Few details have so far emerged about how the incident unfolded or the specifics of the weapons used.

Police have said they received reports of a man carrying a bow and arrow at 1612 GMT on Wednesday. He was first observed by a police unit a few minutes later but managed to escape.

The man fired arrows at the police and he was only apprehended after a hunt of about 35 minutes.

“It is likely that all the killings took place after the first police sighting of him,” Saeverud said.

Images from one of the crime scenes showed an arrow that appeared to be stuck in the wall of a wood-panelled building.

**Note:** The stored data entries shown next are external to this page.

(* ===== verification/Projection.v ===== *)
(** * Portfolio projections (internal/ledger/projection.go)

    A complete deterministic replay of the ledger of one account: FIFO lots,
    realized and unrealized profit, marks, positions, checksums and the
    checkpoint envelope. This file is the code; [ProjectionFifo] and
    [ProjectionProofs] reason about it. *)

From S2P Require Import Prelude GoStd Externals EconomicId Instrument Transaction SourceEvent Normalization.

Local Open Scope go_scope.

Definition PortfolioProjectionType : string := "portfolio".
Definition PortfolioProjectionVersion : string := "ledger_fifo_v1".
Definition ProjectionFIFO : string := "fifo".

Section projection.
Context {E : Externals}.

(** ** Records *)

Record ProjectionRequest := MkProjectionRequest {
  req_AccountID : UUID;
  req_AsOf : Time;
  req_MarkSource : string;
  req_MarkNamespace : string;
  req_MaxMarkAge : Duration;
}.

Record ProjectionMechanics := MkProjectionMechanics {
  mech_NormalizationID : UUID;
  mech_SourceEventID : UUID;
  mech_TransactionID : UUID;
  mech_EventType : EconomicEventType;
  mech_NormalizerVersion : string;
  mech_ExecutionOriginType : ExecutionOriginType;
  mech_ExecutionOriginID : string;
  mech_ReferenceType : string;
  mech_ReferenceID : string;
  mech_Venue : string;
  mech_InstrumentID : UUID;
  mech_SecondaryInstrumentID : UUID;
  mech_VenueContractID : UUID;
  mech_OptionTermsID : UUID;
  mech_CashCurrency : string;
  mech_Quantity : option dec;
  mech_Price : option dec;
  mech_CostKind : CostKind;
  mech_CostCurrency : string;
  mech_CostAmount : option dec;
  mech_PositionQuantity : option dec;
  mech_SettlementPrice : option dec;
  mech_OptionContractType : OptionContractType;
  mech_StrikePrice : option dec;
  mech_DeliverableQuantity : option dec;
  mech_PrimaryMultiplier : dec;
  mech_SecondaryMultiplier : dec;
}.

Record ProjectionInput := MkProjectionInput {
  pin_Request : ProjectionRequest;
  pin_BaseCurrency : string;
  pin_Transactions : list (option Transaction);
  pin_Mechanics : list ProjectionMechanics;
  pin_Marks : list (option MarkObservation);
}.

Record ProjectionMark := MkProjectionMark {
  pmark_ID : UUID;
  pmark_InstrumentID : UUID;
  pmark_Price : dec;
  pmark_PriceCurrency : string;
  pmark_Source : string;
  pmark_SourceNamespace : string;
  pmark_SourceObservationID : string;
  pmark_SourceRevision : string;
  pmark_EffectiveAt : Time;
  pmark_ObservedAt : Time;
  pmark_Metadata : string;
}.

Record ProjectionLot := MkProjectionLot {
  lot_ID : UUID;
  lot_InstrumentID : UUID;
  lot_OpeningTransactionID : UUID;
  lot_OpeningOriginType : ExecutionOriginType;
  lot_OpeningOriginID : string;
  lot_OpeningReferenceType : string;
  lot_OpeningReferenceID : string;
  lot_OpenedAt : Time;
  lot_Quantity : dec;
  lot_RemainingQuantity : dec;
  lot_OpeningCash : dec;
  lot_RemainingOpeningCash : dec;
  lot_MarkMultiplier : dec;
}.

Record ProjectionMatch := MkProjectionMatch {
  match_ID : UUID;
  match_LotID : UUID;
  match_InstrumentID : UUID;
  match_ClosingTransactionID : UUID;
  match_OpeningOriginType : ExecutionOriginType;
  match_OpeningOriginID : string;
  match_OpeningReferenceType : string;
  match_OpeningReferenceID : string;
  match_ClosingOriginType : ExecutionOriginType;
  match_ClosingOriginID : string;
  match_ClosingReferenceType : string;
  match_ClosingReferenceID : string;
  match_ClosedAt : Time;
  match_Quantity : dec;
  match_OpeningCash : dec;
  match_ClosingCash : dec;
  match_RealizedPnL : dec;
  match_Disposition : string;
}.

Record ProjectionPosition := MkProjectionPosition {
  pos_InstrumentID : UUID;
  pos_Open : bool;
  pos_Quantity : dec;
  pos_RemainingOpeningCash : dec;
  pos_RealizedPnL : dec;
  pos_MarketValue : dec;
  pos_UnrealizedPnL : dec;
  pos_MarkObservationID : UUID;
  pos_OpenLotCount : nat;
}.

Record ProjectionTotals := MkProjectionTotals {
  tot_Cash : dec;
  tot_NetCapital : dec;
  tot_Fees : dec;
  tot_Rebates : dec;
  tot_RealizedPnL : dec;
  tot_UnrealizedPnL : dec;
  tot_MarketValue : dec;
  tot_Equity : dec;
  tot_TotalPnL : dec;
}.
Lemma applyMovement_Ok t m i mv cash mult disposition exact s s' :
  applyMovement t m i mv cash mult disposition exact s = Ok s' ->
  ~ val mv == 0 /\ s' = fifoMovement t m i mv cash mult disposition s /\
  (exact = true -> val (fifo i mv s.(st_lots) mv).2 == 0).
Proof.
  rewrite applyMovement_eq. destruct (_ || _ || _) eqn:Hg; [done|]. split_bools. dec_bools.
  destruct (exact && _) eqn:Hx; [done|]. intros [= <-]. refine (conj _ (conj eq_refl _)); [done|].
  intros ->. simpl in Hx. split_bools. by apply IsZero_true.
Qed.

Lemma applyMovement_moved t m i mv cash mult disposition exact s s' :
  applyMovement t m i mv cash mult disposition exact s = Ok s' -> moved (only i (val mv)) (val cash) s s'.
Proof. intros (Hmv & -> & _)%applyMovement_Ok. by apply fifoMovement_moved. Qed.

(** ** Physical exercise and assignment *)

Lemma foldl_add_match ms s :
  foldl add_match s ms =
  MkProjectionState s.(st_lots) (s.(st_matches) ++ ms) s.(st_activity) s.(st_cash) s.(st_netCapital) s.(st_fees)
    s.(st_rebates) s.(st_realized).
Proof.
  revert s. induction ms as [|mt ms IH]; intros s; simpl; [rewrite app_nil_r; by destruct s|].
  rewrite IH. simpl. by rewrite <- app_assoc.
Qed.

Lemma foldl_opening cs a :
  val (foldl (fun acc c => Add acc (con_opening c)) a cs) == val a + sumQ (fun c => val (con_opening c)) cs.
Proof.
  revert a. induction cs as [|c cs IH]; intros a; simpl; [lra|]. rewrite IH, val_Add. lra.
Qed.

(** The basis transfer closes the option and releases its cash, unrealized. *)
Lemma transfer_moved t m mv s lots u cash ms :
  ~ val mv == 0 -> val u == 0 ->
  transferLots t m mv 0 s.(st_lots) mv Zero = Ok (lots, u, cash, ms) ->
  moved (only m.(mech_InstrumentID) (val mv)) (- val cash) s
    (touch (foldl add_match (set_lots s lots) ms) m.(mech_InstrumentID)).
Proof.
  intros Hmv Hu. rewrite transferLots_eq, foldl_add_match.
  pose proof (fifo_sound m.(mech_InstrumentID) mv s.(st_lots) mv Hmv (direction_self mv Hmv)) as Hff.
  destruct (fifo _ _ _ _) as [[lots' cs] u']. intros [= -> -> <- <-]. destruct Hff.
  split; try done.
  - intros []. apply shape_touch.
    split; simpl; eauto using settled_reduced, within_reduced, side_reduced, active_reduced.
  - unfold gap; simpl. rewrite foldl_opening, val_Zero. lra.
  - intros j. unfold position, only; simpl. rewrite ff_held. destruct (_ ==? j); lra.
  - simpl. set_solver.
Qed.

Prime Minister Jonas Gahr Stoere, on his first day in office after winning an election last month, said: “My first thoughts go to Kongsberg, those who a lost their lives, those who were injured and those who live with the shock.”

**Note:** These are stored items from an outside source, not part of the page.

Lemma selectMarks_sound request currency marks seen selected out :
  selectMarks request currency (Some <$> marks) selected = Ok out ->
  selection_ok request currency seen selected -> selection_ok request currency (seen ++ marks) out.
Proof.
  revert seen selected. induction marks as [|mark marks IH]; intros seen selected; cbn [fmap list_fmap selectMarks].
  { intros [= ->]. by rewrite app_nil_r. }
  intros H Hok. inv_ok H. rewrite cons_middle, app_assoc.
  destruct (markIneligible request currency mark) eqn:Hel; eapply IH in H; try exact H; intros i.
  - specialize (Hok i). destruct (selected !! i) as [cur|].
    + destruct Hok as (Hu & Hin & Hmax). split; [done|]. split; [set_solver|].
      intros other [Ho|Ho]%elem_of_app; [by apply Hmax|].
      apply list_elem_of_singleton in Ho as ->. intros [_ Hne]. congruence.
    + intros other [Ho|Ho]%elem_of_app; [by apply Hok|].
      apply list_elem_of_singleton in Ho as ->. intros [_ Hne]. congruence.
  - assert (Hother : forall other, other ∈ seen ++ [mark] -> usable request currency i other ->
      other ∈ seen \/ (other = mark /\ mark.(mark_InstrumentID) = i)).
    { intros other [Ho|Ho]%elem_of_app [Hi _]; [by left|]. apply list_elem_of_singleton in Ho as ->. by right. }
    pose proof (Hok i) as Hi.
    destruct (decide (mark.(mark_InstrumentID) = i)) as [Heq|Hne]; [rewrite Heq|].
    + destruct (selected !! i) as [cur|] eqn:Hcur.
      * destruct Hi as (Hu & Hin & Hmax). destruct (projectionMarkLater mark cur) eqn:Hlater.
        -- rewrite lookup_insert_eq. split; [done|]. split; [set_solver|].
           intros other Ho Hous. destruct (Hother other Ho Hous) as [Hs|[-> _]]; [|apply mark_later_irrefl].
           specialize (Hmax other Hs Hous). destruct (projectionMarkLater other mark) eqn:Hom; [|done].
           by rewrite (mark_later_trans _ _ _ Hom Hlater) in Hmax.
        -- rewrite Hcur. split; [done|]. split; [set_solver|].
           intros other Ho Hous. destruct (Hother other Ho Hous) as [Hs|[-> _]]; auto.
      * rewrite lookup_insert_eq. split; [done|]. split; [set_solver|].
        intros other Ho Hous. destruct (Hother other Ho Hous) as [Hs|[-> _]]; [by destruct (Hi other)|].
        apply mark_later_irrefl.
    + destruct (match selected !! mark.(mark_InstrumentID) with
                | Some current => projectionMarkLater mark current | None => true end);
        rewrite ?lookup_insert_ne by done;
        (destruct (selected !! i) as [cur|];
         [destruct Hi as (Hu & Hin & Hmax); split; [done|]; split; [set_solver|]|]);
        intros other Ho; (intros Hous || intros Hous); destruct (Hother other Ho Hous) as [Hs|[-> ?]]; try done;
        try (by apply Hmax); by apply (Hi other).
Qed.

(** A selection that succeeds has read valid marks only. *)
Lemma selectMarks_valid request currency cs : forall selected out, selectMarks request currency cs selected = Ok out ->
  exists marks, cs = Some <$> marks /\ Forall (fun mark => MarkObservation_Validate mark = Ok tt) marks.
Proof.
  induction cs as [|[mark|] cs IH]; intros selected out; cbn [selectMarks]; [by exists []| |done].
  intros H. inv_ok H. repeat match goal with x : unit |- _ => destruct x end.
  assert (Hrec : exists selected', selectMarks request currency cs selected' = Ok out) by (destruct (markIneligible _ _ _); eauto).
  destruct Hrec as [selected' Hrec]. destruct (IH _ _ Hrec) as (marks & -> & Hv). exists (mark :: marks). split; [done|]. by constructor.
Qed.

(** The later of two marks is decided by their times and identifiers. *)
Lemma mark_later_total a b : projectionMarkLater a b = false -> projectionMarkLater b a = false -> a.(mark_ID) = b.(mark_ID).
Proof.
  unfold projectionMarkLater, TimeEqual, After.
  destruct (Z.eqb_spec a.(mark_EffectiveAt).(instant) b.(mark_EffectiveAt).(instant)) as [H1|H1],
    (Z.eqb_spec b.(mark_EffectiveAt).(instant) a.(mark_EffectiveAt).(instant)) as [H2|H2]; cbn [negb]; try lia;
    rewrite ?Z.ltb_ge; try (intros; lia).
  destruct (Z.eqb_spec a.(mark_ObservedAt).(instant) b.(mark_ObservedAt).(instant)) as [H3|H3],
    (Z.eqb_spec b.(mark_ObservedAt).(instant) a.(mark_ObservedAt).(instant)) as [H4|H4]; cbn [negb]; try lia;
    rewrite ?Z.ltb_ge; try (intros; lia).
  intros Hab Hba. apply (inj uuid_string). by apply string_lt_total.
Qed.

Lemma selection_unique request currency marks marks' s s' : marks ≡ₚ marks' -> NoDup (mark_ID <$> marks) ->
  selection_ok request currency marks s -> selection_ok request currency marks' s' -> s = s'.
Proof.
  intros Hp Hnd Hs Hs'. apply map_eq. intros i. specialize (Hs i). specialize (Hs' i).
  destruct (s !! i) as [m|], (s' !! i) as [m'|]; try done.
  - destruct Hs as (Hu & Hin & Hmax), Hs' as (Hu' & Hin' & Hmax'). rewrite <- Hp in Hin'. f_equal.
    assert (Hid : mark_ID m = mark_ID m').
    { apply mark_later_total; [apply Hmax'; [by rewrite <- Hp|done]|by apply Hmax]. }
    apply list_elem_of_lookup in Hin as [j Hj], Hin' as [k Hk].
    assert (j = k) as -> by (eapply NoDup_lookup; [exact Hnd|by rewrite list_lookup_fmap, Hj|rewrite list_lookup_fmap, Hk; cbn; by rewrite Hid]).
    congruence.
  - destruct Hs as (Hu & Hin & _). destruct (Hs' m); [by rewrite <- Hp|done].
  - destruct Hs' as (Hu & Hin & _). destruct (Hs m'); [by rewrite Hp|done].
Qed.

Lemma selectMarks_selects request currency marks selected :
  selectMarks request currency (Some <$> marks) ∅ = Ok selected -> selection_ok request currency marks selected.
Proof. intros Hs. apply (selectMarks_sound request currency marks [] ∅ selected Hs). intros i. rewrite lookup_empty. set_solver. Qed.

Lemma candidates_valid cs : (forall c, c ∈ cs -> exists mark, c = Some mark /\ MarkObservation_Validate mark = Ok tt) ->
  exists marks, cs = Some <$> marks /\ Forall (fun mark => MarkObservation_Validate mark = Ok tt) marks.
Proof.
  induction cs as [|c cs IH]; intros Hvalid; [by exists []|].
  destruct (Hvalid c ltac:(by left)) as (mark & -> & Hv). destruct IH as (marks & -> & Hm); [intros c' Hc'; apply Hvalid; by right|].
  exists (mark :: marks). split; [done|by constructor].
Qed.

Lemma selectMarks_total request currency marks selected :
  Forall (fun mark => MarkObservation_Validate mark = Ok tt) marks ->
  exists out, selectMarks request currency (Some <$> marks) selected = Ok out.
Proof.
  intros Hv. revert selected. induction Hv as [|mark marks Hm Hv IH]; intros selected; cbn [fmap list_fmap selectMarks].
  { eauto. }
  rewrite Hm. cbn [wrap mbind outcome_bind]. destruct (markIneligible _ _ _); apply IH.
Qed.

(** ** Totals *)

Lemma buildPosition_cases s selected i p mark :
  buildPosition s selected i = Ok (p, mark) ->
  p.(pos_InstrumentID) = i /\ val p.(pos_Quantity) == position s i /\
  val p.(pos_RemainingOpeningCash) == sumQ (basis_of i) s.(st_lots) /\
  ((p.(pos_Open) = true /\ ~ position s i == 0 /\
    exists obs, selected !! i = Some obs /\ mark = Some (projectionMarkFromObservation obs) /\
      p.(pos_MarkObservationID) = obs.(mark_ID) /\
      val p.(pos_MarketValue) == sumQ (worth i (val obs.(mark_Price))) s.(st_lots) /\
      val p.(pos_UnrealizedPnL) == val p.(pos_MarketValue) + sumQ (basis_of i) s.(st_lots)) \/
   (p.(pos_Open) = false /\ position s i == 0 /\ mark = None /\
    val p.(pos_MarketValue) == 0 /\ val p.(pos_UnrealizedPnL) == 0)).
Proof.
  unfold buildPosition. pose proof (position_quantity s i) as Hq. pose proof (position_basis s i) as Hb.
  destruct (IsZero _) eqn:Hz; cbn [negb]; dec_bools.
  - intros [= <- <-]. cbn. rewrite !val_ZeroValue. rewrite Hq in Hz. repeat (split; [done|]). right. done.
  - destruct (selected !! i) as [obs|]; [|done]. intros [= <- <-]. cbn.
    repeat (split; [done|]). left. split; [done|]. split; [by rewrite <- Hq|].
    exists obs. repeat (split; [done|]). split; [apply positionMarketValue_sum|]. rewrite val_Add, Hb. reflexivity.
Qed.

The attack also highlights shortcomings in Norway’s psychiatric care, Stoere told a news conference.

“The last 24 hours have shown that we have significant challenges,” he said. “One in four or one in five who are referred to (treatment) are being turned down.”

Norway’s royal family expressed their sympathies. King Harald said in a letter to the town’s mayor: “The rest of the nation stands with you.”

Those laying flowers and candles in tribute spoke of their shock in a country where such mass killings are rare.

“I want to show my sympathy and empathy to all those affected here in town and across Norway actually because it affects all of us, regardless of who we are – young and old,” Kongsberg resident Line Leirmo said.

The suspect’s lawyer, Fredrik Neumann, told public broadcaster NRK, he was cooperating and giving detailed statements regarding the incident.

Police attorney Ann Iren Svane Mathiassen told news agency NTB he had implicated himself in the attacks, but had not entered a plea.